The REAL things are so much more disturbing.  You’d think THOSE would be the ones to haunt me. But no.

…I got this idea for a book a couple years ago, based on the Jack the Ripper case and spent the better part of NINE MONTHS with my nose in German Victorian dissecting books, and pouring over the snapshots of every attributed victim’s remains.  It was completely disgusting (and necessary…and gory…and disturbing as hell), yet it needed to be done in order to get the thing done correctly.  I’m talking some TRULY gorrific stuff, here.  And yet, I can’t even watch Hospital dramas or detective junk on T.V. without nightmares.

…I went through most of my childhood COMPLETELY surrounded in Holocaust literature and history books, because the empathy (yes, “empathy,” not “sympathy”) for these people was totally unexplainable. 

…The Romanov family massacre, and possible survival of one of the children, completely fascinates me.

…The tombs of the ancient Pharaohs, are crazy interesting, and I will watch anything regarding Egyptology, at any time.

…The era of WWII in general, (from it’s music to social customs) feels like a natural default that I could easily slip right into, were I to magically teleport into it one day.

…England is clearly my main base “home”…it just calls to the roots of me.

…And I relate to Bronte & Austen era books, character feelings, and frustrations far too much to NOT have (in some way) participated in them, historically.

So, when I can’t sleep…these are strangely, the places I retreat to…either in book form or film…to ease me back to an even keel and drift me off to sleep again.

Weird, I know.  But what are yuh gonna do?

…So through five, six, seven o’clock this morning…I soaked up History Channel explorations and tried not to think about how badly my stomach hurt, and how The BFF was gonna be leaving today. 

It was a good sidetrack for a while. 

Until it wasn’t, anymore. 

She and The Fella buzzed the door at nine, with coffees in hand.  A last “hurrah,” before they started their week-long road trip enroute to L.A..  First stop: the ocean for the night, then onto Ashland for a couple of plays at the Oregon Shakes…then two days in Vegas with The Fella’s aunt, and next to visit her brother in S.F..  Then: L.A. 

…I’ll be pickin’ The Fella up from the airport next Saturday.

Our coffee was had.  Ridiculous teasing and riffing, took place.  I gave her a monster hug. And she was on her way.

…I’m really excited for her.  And really bummed for me.  And the thing I wanna do most right now is just hermit away this sunny day by watching incredibly depressing history lessons of my possible past lives on Netflix, until rehearsal rips me out of my moroseness at four P.M.
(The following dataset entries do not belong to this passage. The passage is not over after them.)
(** rknpu_mem_create_ioctl on [file]; the result holds what user memory
    receives.  check_copy_size refuses to copy more than the structure. *)
Definition rknpu_mem_create_ioctl (ans : create_answer) (file in_size : Z)
    (user : rknpu_mem_create) (w : mem_world) : Z * option rknpu_mem_create * mem_world :=
  if negb (ca_copy_in ans) || (sizeof_mem_create <? in_size) then (-EFAULT, None, w)
  else
    let a := copied_args in_size user in
    match ca_kzalloc ans with
    | None => (-ENOMEM, None, w)
    | Some p =>
        match create_buffer ans a w with
        | (inl e, w) => (e, None, w)
        | (inr (buf, owner, fd), w) =>
            if negb (ca_attach ans =? 0) then (ca_attach ans, None, dma_buf_put buf w)
            else
              let w := w <| buf_attached ::= alter Z.succ buf |> in
              if negb (ca_map ans =? 0) then
                (ca_map ans, None,
                 dma_buf_put buf (w <| buf_attached ::= alter Z.pred buf |>))
              else
                let w := w <| buf_mapped ::= alter Z.succ buf |> in
                let kv := has_flag (mc_flags a) RKNPU_MEM_KERNEL_MAPPING in
                if kv && negb (ca_vmap ans =? 0) then
                  (ca_vmap ans, None, dma_buf_put buf (unmap_detach buf w))
                else
                  let w := if kv then w <| buf_vmapped ::= alter Z.succ buf |> else w in
                  let o := {| mo_buf := buf; mo_owner := owner; mo_kv := kv;
                              mo_size := PAGE_ALIGN (mc_size a); mo_dma_addr := ca_dma_addr ans |} in
                  let out := {| mc_handle := u32 fd; mc_flags := mc_flags a; mc_size := mo_size o;
                                mc_obj_addr := p; mc_dma_addr := mo_dma_addr o;
                                mc_sram_size := mc_sram_size a;
                                mc_iommu_domain_id := mc_iommu_domain_id a;
                                mc_core_mask := mc_core_mask a |} in
                  let fail w := dma_buf_put buf (unmap_detach buf (dma_buf_vunmap buf w)) in
                  if negb (ca_copy_out ans) then (-EFAULT, None, fail w)
                  else
                    match sessions w !! file with
                    | None => (-EFAULT, Some out, fail w)
                    | Some l =>
                        (0, Some out, w <| mem_objs ::= <[p := o]> |>
                                        <| sessions ::= <[file := l ++ [p]]> |>)
                    end
        end
    end.

(** ** Destroy, open and release

    A result [None] is an access to an object that kfree has had back, or
    through a NULL session. *)

(** The body that destroy and release share: give back what the object holds
    and free it. *)
Definition free_object (p : Z) (w : mem_world) : option mem_world :=
  match mem_objs w !! p with
  | None => None
  | Some o =>
      let w := if mo_kv o then dma_buf_vunmap (mo_buf o) w else w in
      let w := unmap_detach (mo_buf o) w in
      let w := if negb (mo_owner o) then dma_buf_put (mo_buf o) w else w in
      Some (w <| mem_objs ::= delete p |>)
  end.

(** [list_del] of the first entry whose address is [p]. *)
Fixpoint list_del (p : Z) (l : list Z) : list Z :=
  match l with [] => [] | q :: l => if q =? p then l else q :: list_del p l end.

Definition rknpu_mem_destroy_ioctl (copy_in : bool) (file obj_addr : Z) (w : mem_world)
  : option (Z * mem_world) :=
  if negb copy_in then Some (-EFAULT, w)
  else
    match sessions w !! file with
    | None => Some (-EFAULT, w)
    | Some l =>
        if bool_decide (obj_addr ∈ l) then
          let w := w <| sessions ::= <[file := list_del obj_addr l]> |> in
          option_map (fun w => (0, w)) (free_object obj_addr w)
        else Some (-EINVAL, w)
    end.

(** rknpu_mem_find_by_obj_addr. *)
Definition rknpu_mem_find_by_obj_addr (file obj_addr : Z) (w : mem_world) : option Z :=
  match sessions w !! file with
  | None => None
  | Some l => if bool_decide (obj_addr ∈ l) then Some obj_addr else None
  end.

Definition rknpu_open (kzalloc_ok : bool) (file : Z) (w : mem_world) : Z * mem_world :=
  if negb kzalloc_ok then (-ENOMEM, w) else (0, w <| sessions ::= <[file := []]> |>).

Fixpoint free_objects (l : list Z) (w : mem_world) : option mem_world :=
  match l with
  | [] => Some w
  | p :: l => match free_object p w with Some w => free_objects l w | None => None end
  end.

Definition rknpu_release (file : Z) (w : mem_world) : option (Z * mem_world) :=
  match sessions w !! file with
  | None => None
  | Some l => option_map (fun w => (0, w)) (free_objects l (w <| sessions ::= delete file |>))
  end.

(** ** Synchronisation *)


(** One dma_sync_single_range_for_cpu or _for_device. *)
Record dma_sync := { ds_for_cpu : bool; ds_addr : Z; ds_offset : Z; ds_size : Z }.

(** The loop of rknpu_dma_buf_sync over the lengths of the table's entries. *)
Fixpoint sync_loop (for_cpu : bool) (sg_dma_addr len offset length : Z) (sgs : list Z)
  : list dma_sync :=
  match sgs with
  | [] => []
  | sg_length :: sgs =>
      let len := u32 (len + sg_length) in
      if len <=? offset then sync_loop for_cpu (u64 (sg_dma_addr + sg_length)) len offset length sgs
      else
        let sg_left := u32 (len - offset) in
        let sg_offset := u32 (sg_length - sg_left) in
        let size := if length <? sg_left then length else sg_left in
        let call := {| ds_for_cpu := for_cpu; ds_addr := sg_dma_addr; ds_offset := sg_offset;
                       ds_size := size |} in
        let offset := u32 (offset + size) in
        let length := u32 (length - size) in
        call :: (if length =? 0 then []
                 else sync_loop for_cpu (u64 (sg_dma_addr + sg_length)) len offset length sgs)
  end.

Definition rknpu_dma_buf_sync (for_cpu : bool) (dma_addr offset length : Z) (sgs : list Z)
  : list dma_sync :=
  sync_loop for_cpu dma_addr 0 (u32 offset) (u32 length) sgs.

(** rknpu_mem_sync_ioctl; [sgt] gives the DMA address of a buffer's first entry
    and the lengths of its entries. *)
Definition rknpu_mem_sync_ioctl (copy_in : bool) (file flags obj_addr offset size : Z)
    (sgt : Z -> Z * list Z) (w : mem_world) : option (Z * list dma_sync) :=
  if negb copy_in then Some (-EFAULT, [])
  else
    match sessions w !! file with
    | None => Some (-EFAULT, [])
    | Some l =>
        if bool_decide (obj_addr ∈ l) then
          match mem_objs w !! obj_addr with
          | None => None
          | Some o =>
              let '(addr, sgs) := sgt (mo_buf o) in
              Some (0,
                (if has_flag flags RKNPU_MEM_SYNC_TO_DEVICE
                 then rknpu_dma_buf_sync false addr offset size sgs else []) ++
                (if has_flag flags RKNPU_MEM_SYNC_FROM_DEVICE
                 then rknpu_dma_buf_sync true addr offset size sgs else []))
          end
        else Some (-EINVAL, [])
    end.

(** ** Sessions: the invariant *)

(** How many live objects satisfy [P]. *)
Definition count (P : rknpu_mem_object -> bool) (w : mem_world) : Z :=
  Z.of_nat (size (filter (fun po => P po.2 = true) (mem_objs w))).

Definition on_buf (buf : Z) (o : rknpu_mem_object) : bool := mo_buf o =? buf.
Definition imported (buf : Z) (o : rknpu_mem_object) : bool := on_buf buf o && negb (mo_owner o).
Definition kernel_mapped (buf : Z) (o : rknpu_mem_object) : bool := on_buf buf o && mo_kv o.

(** The driver holds one attachment and one mapping for each live object of a
    buffer, one reference for each imported one and one kernel mapping for each
    mapped one. *)
Record counted (w : mem_world) : Prop := {
  co_refs : forall b, buf_refs w b = count (imported b) w;
  co_attached : forall b, buf_attached w b = count (on_buf b) w;
  co_mapped : forall b, buf_mapped w b = count (on_buf b) w;
  co_vmapped : forall b, buf_vmapped w b = count (kernel_mapped b) w;
}.

(** Every live object is in exactly one session, once. *)
Record listed (w : mem_world) : Prop := {
  li_nodup : forall f l, sessions w !! f = Some l -> NoDup l;
  li_live : forall f l p, sessions w !! f = Some l -> p ∈ l -> is_Some (mem_objs w !! p);
  li_one : forall f1 f2 l1 l2 p, sessions w !! f1 = Some l1 -> sessions w !! f2 = Some l2 ->
    p ∈ l1 -> p ∈ l2 -> f1 = f2;
  li_owned : forall p, is_Some (mem_objs w !! p) -> exists f l, sessions w !! f = Some l /\ p ∈ l;
}.

Lemma count_insert (P : rknpu_mem_object -> bool) (p : Z) (o : rknpu_mem_object) (w : mem_world) :
  mem_objs w !! p = None ->
  count P (w <| mem_objs ::= <[p := o]> |>) = count P w + (if P o then 1 else 0).
Proof.
  intros Hp. unfold count. cbn. destruct (P o) eqn:HP.
  - rewrite map_filter_insert_True by done. rewrite map_size_insert_None; [lia|].
    apply map_lookup_filter_None_2. by left.
  - rewrite map_filter_insert_False by (cbn; congruence). rewrite delete_id by done. lia.
Qed.

Lemma count_delete (P : rknpu_mem_object -> bool) (p : Z) (o : rknpu_mem_object) (w : mem_world) :
  mem_objs w !! p = Some o ->
  count P (w <| mem_objs ::= delete p |>) = count P w - (if P o then 1 else 0).
Proof.
  intros Hp.
  assert (w = (w <| mem_objs ::= delete p |>) <| mem_objs ::= <[p := o]> |>) as Hw.
  { destruct w; cbn in *. by rewrite insert_delete_id. }
  rewrite Hw at 2. rewrite count_insert; [lia|]. cbn. apply lookup_delete_eq.
Qed.

Lemma count_objs_ext (P : rknpu_mem_object -> bool) (w w' : mem_world) :
  mem_objs w' = mem_objs w -> count P w' = count P w.
Proof. unfold count. by intros ->. Qed.

(** Freeing a live object takes exactly its share of the holdings. *)
Lemma free_object_ok (p : Z) (o : rknpu_mem_object) (w : mem_world) :
  counted w -> mem_objs w !! p = Some o ->
  exists w', free_object p w = Some w' /\ counted w' /\
    mem_objs w' = delete p (mem_objs w) /\ sessions w' = sessions w /\
    dkms_bufs w' = dkms_bufs w /\ coherent w' = coherent w.
Proof.
  intros [H1 H2 H3 H4] Hp. unfold free_object. rewrite Hp. eexists. split; [reflexivity|].
  match goal with |- counted ?w1 /\ _ => set (w2 := w1) end.
  assert (Hd : forall P, count P w2 = count P w - (if P o then 1 else 0)).
  { intros P. rewrite <- (count_delete P p o w Hp). apply count_objs_ext. subst w2.
    by destruct (mo_kv o), (mo_owner o). }
  split; [|subst w2; by destruct (mo_kv o), (mo_owner o)].
  split; intros b; rewrite Hd; [rewrite <- H1|rewrite <- H2|rewrite <- H3|rewrite <- H4];
    unfold imported, kernel_mapped, on_buf; subst w2;
    destruct (mo_kv o), (mo_owner o); cbn; rewrite ?fn_alter_eqb;
    destruct (mo_buf o =? b); cbn; lia.
Qed.

Lemma elem_of_list_del (p q : Z) (l : list Z) :
  NoDup l -> q ∈ list_del p l <-> q ∈ l /\ q <> p.
Proof.
  induction l as [|x l IH]; intros Hnd; [cbn; split; [intros H | intros [H _]]; by apply elem_of_nil in H|].
  apply NoDup_cons in Hnd as [Hx Hnd]. cbn. destruct (Z.eqb_spec x p) as [->|Hne].
  - rewrite elem_of_cons. split; [intros H; split; [by right|intros ->; done] | intros [[->|H] ?]; done].
  - rewrite !elem_of_cons, IH by done. split; [intros [->|[? ?]]; auto | intros [[->|?] ?]; auto].
Qed.

Lemma NoDup_list_del (p : Z) (l : list Z) : NoDup l -> NoDup (list_del p l).
Proof.
  induction l as [|x l IH]; intros Hnd; [done|]. pose proof Hnd as Hnd'.
  apply NoDup_cons in Hnd as [Hx Hnd]. cbn. destruct (Z.eqb_spec x p) as [->|Hne]; [done|].
  apply NoDup_cons. split; [|by apply IH]. rewrite elem_of_list_del by done. tauto.
Qed.

(** Freeing a list of distinct live objects. *)
Lemma free_objects_ok (l : list Z) : forall w,
  counted w -> NoDup l -> (forall p, p ∈ l -> is_Some (mem_objs w !! p)) ->
  exists w', free_objects l w = Some w' /\ counted w' /\ sessions w' = sessions w /\
    (forall p, mem_objs w' !! p = if bool_decide (p ∈ l) then None else mem_objs w !! p).
Proof.
  induction l as [|p l IH]; intros w Hw Hnd Hl.
  - exists w. split; [done|]. split; [done|]. split; [done|]. intros p.
    rewrite bool_decide_false by apply not_elem_of_nil. done.
  - apply NoDup_cons in Hnd as [Hp Hnd]. destruct (Hl p (list_elem_of_here _ _)) as [o Ho].
    destruct (free_object_ok p o w Hw Ho) as (w1 & E1 & Hw1 & Ho1 & Hs1 & _).
    destruct (IH w1 Hw1 Hnd) as (w' & E2 & Hw' & Hs' & Ho').
    { intros q Hq. rewrite Ho1, lookup_delete_ne by (intros ->; done). by apply Hl, list_elem_of_further. }
    exists w'. cbn. rewrite E1. split; [done|]. split; [done|]. split; [congruence|].
    intros q. rewrite Ho', Ho1. destruct (decide (q = p)) as [->|Hne].
    + rewrite lookup_delete_eq, (bool_decide_true (p ∈ p :: l)) by apply list_elem_of_here.
      by destruct (bool_decide _).
    + rewrite lookup_delete_ne by done.
      rewrite (bool_decide_ext (q ∈ p :: l) (q ∈ l)); [done|]. rewrite elem_of_cons. naive_solver.
Qed.

(** *** Create *)

Definition wants_kernel_mapping (in_size : Z) (user : rknpu_mem_create) : bool :=
  has_flag (mc_flags (copied_args in_size user)) RKNPU_MEM_KERNEL_MAPPING.
Definition imports (in_size : Z) (user : rknpu_mem_create) : bool :=
  0 <? mc_handle (copied_args in_size user).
That’s all I wanna do right now.

…But in my head, I can hear her say something like, “Fuck that shit!  It’s sunny!  Get out in that and play!”

I’m negotiating with Mrs. Johnson right now to see if she’s either with me on this, or I need to beat her into submission. Cuz moping is NOT the answer.  And I know it.

…SEE how good The BFF has trained me?!

FUCK it’s really gonna suck to be without her.